Home » Business » Advertisers and athletes cry out against the Igualdade cartel: “It’s a crime”

Advertisers and athletes cry out against the Igualdade cartel: “It’s a crime”

Summer, in the end, belongs to no one. The controversy that generated the cartel of Ministry of Equality with the slogan “summer is also ours”, after knowing the appropriation and modification of the images of his models, was a blunder that worthless to different sectors.

First, at disabled people, who have seen how their representation is hindered from the institutions and when they obtain it, it is in a symbolic way. On the other hand, society and advertising sector they denounce the shortcomings of the campaigns and the paradox that has been seen in this poster against the aesthetic violence suffered by women, also applying changes to their images.

Desiree Vilasrenowned Paralympic athlete from Vigo, wanted to comment on the campaign and was critical, “It’s a joke that it’s a poster of Body Positive and that they have fixed the body of a girl for having a disability”.

Regarding the advertising trend, he thinks, “We have the body positive to an insincere extreme”. He denounces that “including a person with a prosthesis in a poster is useless if then the beaches are not accessible” and asks the question “Is something really being done so that people with disability we may have the right to go to the playa?”. Although yes, she agrees that women suffer aesthetic violence, “We always have to be perfect, have the perfect body”. In turn, she stresses the need to inform and have representation of people with disabilities in the media or in sports, “that’s why I try to create content on networks like TikTok and Instagram.”

PUBLICIST. Rosa Escolano, a publicist for a brand from Pontevedra, explains the protocol in the campaigns: “Models and companies have to sign a contract in which they give up their image” and clarifies that “it is not forever, for a year or two at the most”. Regarding the use and modification of the image, she asserts, “it is a crime.”

Although Rosa is clear about the aesthetic violence. “The modification in advertising of women’s bodies is crazy, a wrinkle, the hair, everything is modified.” Also in men, although he assures that in women it is more pronounced because “there is an extreme demand that benefits the industry.”

“The modification in advertising of women’s bodies is crazy.
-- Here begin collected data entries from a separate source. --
Lemma read_links_ok m : forall f acc rest, 0 <= fpos f -> drop (Z.to_nat (fpos f)) (content f) = links_bytes m ++ rest ->
  free_ok (acc ++ m) -> fpos f + 24 * Z.of_nat (length m) <= fsize f ->
  read_links f (length m) acc = Some (Lseek f (fpos f + 24 * Z.of_nat (length m)), acc ++ m).
Proof.
  induction m as [|[k l] m IH]; intros f acc rest Hp Hc Hok Hs; cbn [length read_links].
  - rewrite app_nil_r, Z.add_0_r. by destruct f.
  - cbn [length] in Hs. rewrite Read_content by (unfold LinkSize; lia). cbn [mbind option_bind].
    assert (Hc' : drop (Z.to_nat (fpos f)) (content f) = link_encode l ++ links_bytes m ++ rest) by (rewrite Hc; change (links_bytes ((k, l) :: m)) with (link_encode l ++ links_bytes m); by rewrite app_assoc).
    rewrite Hc'. change (Z.to_nat LinkSize) with 24%nat. rewrite take_app_length' by (by rewrite link_encode_length).
    pose proof Hok as [Hsrt Hall]. apply Forall_app in Hall as [Ha Hm]. apply Forall_cons in Hm as [(Hk & Hl & _) Hm]. cbn [fst snd] in *.
    rewrite link_roundtrip by done. rewrite <- Hk. rewrite fm_set_append.
    2: { rewrite fmap_app, fmap_cons in Hsrt. apply StronglySorted_app in Hsrt as (Hlt & _ & _). apply Forall_forall. intros x Hx.
         apply Hlt; [by apply list_elem_of_fmap_2|]. apply elem_of_cons. by left. }
    cbn [fpos Lseek]. unfold LinkSize. rewrite (IH (Lseek f (fpos f + 24)) (acc ++ [(k, l)]) rest); cbn [fpos fsize Lseek]; [|lia| |by rewrite <- app_assoc|lia].
    + unfold Lseek. cbn [fbytes fsize]. rewrite <- app_assoc. cbn [app]. do 3 f_equal. lia.
    + change (content (Lseek f (fpos f + 24))) with (content f). replace (Z.to_nat (fpos f + 24)) with (Z.to_nat (fpos f) + 24)%nat by lia.
      rewrite <- drop_drop, Hc'. apply drop_app_length'. by rewrite link_encode_length.
Qed.

Lemma free_maps_roundtrip fn fd : free_ok fn -> free_ok fd -> Z.of_nat (length fn) < 2 ^ 31 -> Z.of_nat (length fd) < 2 ^ 31 ->
  exists f, WriteFreeMaps fn fd = Some f /\ InitFreeMaps (Some f) = Some (fn, fd).
Proof.
  intros Hfn Hfd Hln Hld. unfold WriteFreeMaps. unfold wrap. rewrite !Z.mod_small by lia.
  assert (Hle : forall x, file_len (le 4 x) = 4) by (intros; unfold file_len; by rewrite le_length).
  destruct (append_ok empty_file (le 4 (Z.of_nat (length fn)))) as (f1 & Hw1 & Hp1 & Hs1 & Hc1); [done|done|rewrite Hle; cbn; lia|].
  rewrite Hw1. cbn [mbind option_bind]. rewrite Hle in Hs1. cbn [fsize empty_file] in Hs1.
  destruct (append_ok f1 (le 4 (Z.of_nat (length fd)))) as (f2 & Hw2 & Hp2 & Hs2 & Hc2); [lia|done|rewrite Hle; lia|].
  rewrite Hw2. cbn [mbind option_bind]. rewrite Hle in Hs2.
  destruct (write_links_ok fn f2) as (f3 & Hw3 & Hp3 & Hs3 & Hc3); [lia|done|lia|]. rewrite Hw3. cbn [mbind option_bind].
  destruct (write_links_ok fd f3) as (f & Hw & Hp & Hs & Hc); [lia|done|lia|]. exists f. split; [done|].
  assert (Hcont : content f = le 4 (Z.of_nat (length fn)) ++ le 4 (Z.of_nat (length fd)) ++ links_bytes fn ++ links_bytes fd ++ []).
  { rewrite Hc, Hc3, Hc2, Hc1, app_nil_r, <- !app_assoc. done. }
  assert (Hck : forall p, content (Lseek f p) = content f) by done.
  unfold InitFreeMaps. rewrite (Read_content (Lseek f 0)) by (cbn [fpos fsize Lseek]; lia). cbn [mbind option_bind].
  change (Lseek (Lseek f 0) (fpos (Lseek f 0) + 4)) with (Lseek f (0 + 4)).
  rewrite (Read_content (Lseek f (0 + 4))) by (cbn [fpos fsize Lseek]; lia). cbn [mbind option_bind]. rewrite !Hck.
  change (Lseek (Lseek f (0 + 4)) (fpos (Lseek f (0 + 4)) + 4)) with (Lseek f 8). cbn [fpos Lseek].
  change (Z.to_nat 0) with 0%nat. change (Z.to_nat (0 + 4)) with 4%nat. change (Z.to_nat 4) with 4%nat. rewrite drop_0, Hcont.
  rewrite take_app_length', drop_app_length', take_app_length' by (by rewrite le_length).
  assert (Hu : forall n, Z.of_nat n < 2 ^ 31 -> Z.to_nat (to_signed 32 (unle (le 4 (Z.of_nat n)))) = n).
  { intros n Hn. rewrite unle_le by (change (256 ^ Z.of_nat 4) with (2 ^ 32); lia). unfold to_signed, wrap. rewrite Z.mod_small by lia.
    rewrite (proj2 (Z.ltb_lt (Z.of_nat n) (2 ^ (32 - 1)))) by (cbn; lia). lia. }
  rewrite !Hu by done.
  change (File (fbytes f) (fsize f) 8) with (Lseek f 8).
  rewrite (read_links_ok fn _ [] (links_bytes fd ++ [])); cbn [fpos fsize Lseek]; [|lia| |done|lia].
  2: { change (File (fbytes f) (fsize f) 8) with (Lseek f 8). rewrite Hck, Hcont. rewrite app_assoc. apply drop_app_length'. by rewrite length_app, !le_length. }
  cbn [mbind option_bind app fbytes fsize].
  rewrite (read_links_ok fd _ [] []); cbn [fpos fsize Lseek]; [done|lia| |done|lia].
  match goal with |- context [content ?g] => change (content g) with (content f) end. rewrite Hcont. rewrite !app_assoc, <- (app_assoc _ _ []). apply drop_app_length'.
  rewrite !length_app, !le_length, links_bytes_length. lia.
Qed.

Definition reopen (s : db) : option db := d ← DB_Close s; DB_Open (Some d).

Lemma open_again_eq n d f fn fd p hs : d_free d = Some f -> InitFreeMaps (Some f) = Some (fn, fd) ->
  read_heads (d_idx d) 0 n = Some (Lseek (d_idx d) p, hs) ->
  open_table n (Some d) = Some (Db (Lseek (d_idx d) p) (d_data d) hs fn fd []).
Proof. intros Hf Hi Hr. unfold open_table. cbn [mbind option_bind]. by rewrite Hf, Hi, Hr. Qed.

Lemma reopen_inv s chains p : inv s chains ->
  inv (Db (Lseek (idx s) p) (data s) (heads s) (free_node s) (free_data s) []) chains.
Proof. intros []. by constructor. Qed.

Lemma reopen_ok s chains : inv s chains -> Z.of_nat (length (free_node s)) < 2 ^ 31 -> Z.of_nat (length (free_data s)) < 2 ^ 31 ->
  exists s', reopen s = Some s' /\ inv s' chains /\ cache s' = [] /\ fsize (idx s') = fsize (idx s) /\ fsize (data s') = fsize (data s) /\
    free_node s' = free_node s /\ free_data s' = free_data s.
Proof.
  intros Hinv Hn Hd. unfold reopen, DB_Close.
  destruct (free_maps_roundtrip (free_node s) (free_data s)) as (f & Hw & Hr); [apply (inv_fn _ _ Hinv)|apply (inv_fd _ _ Hinv)|done|done|].
  rewrite Hw. cbn [mbind option_bind]. unfold DB_Open.
  destruct (read_heads_ok HASH_TABLE_SIZE (idx s) 0 (heads s)) as [p Hp].
  - by rewrite (inv_heads _ _ Hinv), length_fmap, (inv_len _ _ Hinv).
  - intros i hd Hi. split; [by apply (inv_disk _ _ Hinv)|]. rewrite (inv_heads _ _ Hinv), list_lookup_fmap in Hi.
    destruct (chains !! i) as [es|] eqn:He; [|done]. injection Hi as <-. apply links_ok_next.
    pose proof (inv_ok _ _ Hinv) as Hok. apply Forall_forall. intros e Hin. apply (proj1 (Forall_forall _ _) Hok).
    apply list_elem_of_In, in_concat. exists es. split; apply list_elem_of_In; [|done]. by apply list_elem_of_lookup_2 with i.
  - pose proof (inv_idx _ _ Hinv) as [Hi _]. apply Forall_cons in Hi as [(_ & _ & Hi) _]. exact Hi.
  - rewrite (open_again_eq _ (Disk (idx s) (data s) (Some f)) f _ _ p (heads s) eq_refl Hr Hp).
    eexists. split; [reflexivity|]. split; [exact (reopen_inv s chains p Hinv)|]. done.
Qed.

(** ** Keys *)

(** Keys without zero bytes and without bytes above 127. *)
Definition plain_key (k : string) : Prop := Forall (fun c => 0 < char_u c < 128) (bytes_of k) /\ str_size k < 2 ^ 31.

Lemma cstr_plain k : Forall (fun c => 0 < char_u c < 128) (bytes_of k) -> cstr k = bytes_of k.
Proof.
  induction k as [|c k IH]; [done|]. intros [Hc Hk]%Forall_cons. cbn. rewrite (proj2 (Z.eqb_neq _ 0)) by lia. f_equal. by apply IH.
Qed.

Lemma plain_key_ok k : plain_key k -> key_ok k.
Proof.
  intros [Hf Hl]. rewrite <- length_bytes_of in Hl. split; [by apply cstr_plain|]. rewrite (cstr_plain k Hf). exact Hl.
Qed.

Lemma hash_plain k : plain_key k -> 0 <= hash k < Z.of_nat HASH_TABLE_SIZE.
Proof.
  intros [Hf _]. unfold hash. rewrite (cstr_plain k Hf). rewrite table_size.
  assert (H : forall l h, Forall (fun c => 0 < char_u c < 128) l -> 0 <= h < 4993 ->
    0 <= fold_left (fun h c => Z.rem (31 * h + char_s c) 4993) l h < 4993).
  { induction l as [|c l IH]; cbn; intros h Hl Hh; [done|]. apply Forall_cons in Hl as [Hc Hl]. apply IH; [done|].
    assert (char_s c = char_u c) as ->.
    { unfold char_s, to_signed, wrap. rewrite Z.mod_small by (change (2 ^ 8) with 256; lia).
      by rewrite (proj2 (Z.ltb_lt _ _)) by (change (2 ^ (8 - 1)) with 128; lia). }
    apply Z.rem_bound_pos; lia. }
  apply H; [done|lia].
Qed.

(** ** Histories *)

Inductive db_op := OpAdd (key val : string) | OpSet (key val : string) | OpDel (key : string) | OpGet (key : string) | OpReopen.
Inductive answer := Done (ok : bool) | Value (v : option string) | Opened.

Definition db_step (fuel : nat) (s : db) (o : db_op) : option (db * answer) :=
  match o with
  | OpAdd k v => '(s, b) ← DB_Add fuel s k v; Some (s, Done b)
  | OpSet k v => '(s, b) ← DB_Set fuel s k v; Some (s, Done b)
  | OpDel k => '(s, b) ← DB_Del fuel s k; Some (s, Done b)
  | OpGet k => '(s, r) ← DB_Get fuel s k; Some (s, Value r)
  | OpReopen => s ← reopen s; Some (s, Opened)
  end.

Fixpoint db_run (fuel : nat) (s : db) (ops : list db_op) : option (db * list answer) :=
  match ops with
  | [] => Some (s, [])
  | o :: ops => '(s, a) ← db_step fuel s o; '(s, r) ← db_run fuel s ops; Some (s, a :: r)
  end.

(** The contract: [Add] of a key that is there, [Set] and [Del] of one that is not, fail. *)
Definition spec_step (M : gmap string string) (o : db_op) : gmap string string * answer :=
  match o with
  | OpAdd k v => match M !! k with Some _ => (M, Done false) | None => (<[k := v]> M, Done true) end
  | OpSet k v => match M !! k with Some _ => (<[k := v]> M, Done true) | None => (M, Done false) end
  | OpDel k => match M !! k with Some _ => (delete k M, Done true) | None => (M, Done false) end
  | OpGet k => (M, Value (M !! k))
  | OpReopen => (M, Opened)
  end.

Fixpoint spec_run (M : gmap string string) (ops : list db_op) : gmap string string * list answer :=
  match ops with
  | [] => (M, [])
  | o :: ops => let '(M, a) := spec_step M o in let '(M, r) := spec_run M ops in (M, a :: r)
  end.

(** Keys of 7-bit characters, and freed data space is used only where that does no harm:
    [Add] finds none that is large enough, or some whose last value was exactly as long; [Set]
    stays within the old value or finds none at all, as it would write over what follows. *)
Definition sound_op (s : db) (M : gmap string string) (o : db_op) : Prop :=
  match o with
  | OpAdd k v => plain_key k /\ match M !! k with Some _ => True | None => exact_room (free_data s) (val_len v) end
  | OpSet k v => plain_key k /\
      match M !! k with
      | Some old => val_len v <= val_len old \/ fm_lower_bound (free_data s) (val_len v) = None
      | None => True
      end
  | OpDel k | OpGet k => plain_key k
  | OpReopen => Z.of_nat (length (free_node s)) < 2 ^ 31 /\ Z.of_nat (length (free_data s)) < 2 ^ 31
  end.

Fixpoint sound_run (fuel : nat) (s : db) (M : gmap string string) (ops : list db_op) : Prop :=
  match ops with
  | [] => True
  | o :: ops => sound_op s M o /\
      match db_step fuel s o with Some (s', _) => sound_run fuel s' (spec_step M o).1 ops | None => True end
  end.

(** How much a call adds to a file at most. *)
Definition op_cost (o : db_op) : Z :=
  match o with
  | OpAdd k v => key_len k + val_len v
  | OpSet k v => 2 * val_len v
  | OpDel _ | OpGet _ | OpReopen => 0
  end.
Definition run_cost (ops : list db_op) : Z := foldr (fun o n => op_cost o + n) 0 ops.

(** ** One call *)

Definition good (s : db) (M : gmap string string) (n : nat) (z : Z) : Prop :=
  exists chains, inv s chains /\ kv chains = M /\ cache_ok (cache s) M /\ (length (concat chains) <= n)%nat /\
    fsize (idx s) <= z /\ fsize (data s) <= z.

Lemma inv_cache s c chains : inv s chains -> inv (with_cache s c) chains.
Proof. intros []. by constructor. Qed.

Lemma inv_seek s chains p c : inv s chains -> inv (Db (Lseek (idx s) p) (data s) (heads s) (free_node s) (free_data s) c) chains.
Proof. intros []. by constructor. Qed.

Lemma split_bucket s chains key : inv s chains -> plain_key key ->
  exists c1 es c2, chains = c1 ++ es :: c2 /\ length c1 = Z.to_nat (hash key) /\ hash key = Z.of_nat (length c1) /\ 0 <= hash key.
Proof.
  intros Hinv Hk. pose proof (hash_plain key Hk). destruct (lookup_lt_is_Some_2 chains (Z.to_nat (hash key))) as [es He].
  { rewrite (inv_len _ _ Hinv). lia. }
  exists (take (Z.to_nat (hash key)) chains), es, (drop (S (Z.to_nat (hash key))) chains).
  rewrite take_drop_middle by done. apply lookup_lt_Some in He. rewrite length_take. repeat split; try lia.
Qed.

Lemma split_entry key es : key ∈ e_key <$> es -> exists es1 e es2, es = es1 ++ e :: es2 /\ e_key e = key.
Proof.
  intros (e & -> & He)%list_elem_of_fmap. apply list_elem_of_split in He as (es1 & es2 & ->). by exists es1, e, es2.
Qed.

Lemma bucket_eq {A} key (k : nat -> option A) h : 0 <= hash key -> h = Z.to_nat (hash key) -> bucket key k = k h.
Proof. intros H ->. unfold bucket. by rewrite (proj2 (Z.leb_le 0 _) H). Qed.

Lemma good_weaken s M n z n' z' : good s M n z -> (n <= n')%nat -> z <= z' -> good s M n' z'.
Proof. intros (chains & ? & ? & ? & ? & ? & ?) ? ?. exists chains. repeat (split; [done|]). split; [lia|]. split; lia. Qed.

Lemma key_len_pos k : 53 <= key_len k.
Proof. unfold key_len, file_len. lia. Qed.
Lemma val_len_pos v : 0 <= val_len v.
Proof. unfold val_len, file_len. lia. Qed.

Section Call.
Context (fuel : nat) (s : db) (M : gmap string string) (n : nat) (z : Z).
Context (Hgood : good s M n z) (Hfuel : (n < fuel)%nat).

(** The outcome of a call. *)
Definition call_ok (o : db_op) : Prop :=
  exists s', db_step fuel s o = Some (s', (spec_step M o).2) /\ good s' (spec_step M o).1 (S n) (z + op_cost o).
A wrinkle, hair, everything is modified”

about the industry, Noa Tablesgraduated in Advertising from UVigo, comments on the importance of messages Body Positive have great depth in the social networks and end up influencing the big trademarkwhom he considers “responsible for bombarding women for years by imposing impossible beauty canons to achieve”. It highlights the importance of girls having models with their own bodies as references, and affirms that “advertising currents are being born with a more renewed air” that aim to “normalize natural moments of the lives and bodies of women who until now were taboo”. In her opinion, “that brands join the trend either to sell more or to connect with the public” ends up having a positive impact on everyone’s lives.
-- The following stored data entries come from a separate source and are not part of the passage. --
(* ===== verification/HuffmanTree.v ===== *)
(** * Huffman coding: the tree

    What [BuildTree] builds: a binary tree whose root is the last node, whose leaves are
    the letters and whose paths are the codes the encoder reads off from leaf to root and
    the decoder follows from root to leaf. *)

From Stdlib Require Import ZArith Lia Ascii String Sorting.
From stdpp Require Import base list gmap.
From S2P Require Import Prelude Loops DbFile Huffman.

Local Open Scope Z_scope.

(** ** A heap with the laws: a vector kept in descending order *)

Section SortedHeap.
Variable cmp : Z -> Z -> bool.

Fixpoint heap_insert (x : Z) (v : list Z) : list Z :=
  match v with
  | [] => [x]
  | y :: v' => if cmp y x then x :: v else y :: heap_insert x v'
  end.
Definition heap_sort (v : list Z) : list Z := foldr heap_insert [] v.

Lemma heap_insert_perm x v : heap_insert x v ≡ₚ x :: v.
Proof. induction v as [|y v IH]; [done|]. cbn. destruct (cmp y x); [done|]. rewrite IH. apply perm_swap. Qed.
Lemma heap_sort_perm v : heap_sort v ≡ₚ v.
Proof. induction v as [|y v IH]; [done|]. cbn. fold (heap_sort v). by rewrite heap_insert_perm, IH. Qed.

Abbreviation descending := (StronglySorted (fun x y => cmp x y = false)).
Reactions on social networks

Doing a chronological line, the controversy began after the video of Sian Green-Lord, the model with the prosthetic leg showing indignation on Thursday 28, went viral. Since then the reactions:

MINISTRY OF EQUALITY. The Women’s Institute published a Tweet the next day in which it said it was unaware that the models were real and delegated responsibilities to the creative artist.

RACCOON ART. The illustrator and designer of the poster apologized and claimed to have contacted the models to distribute benefits and buy the rights.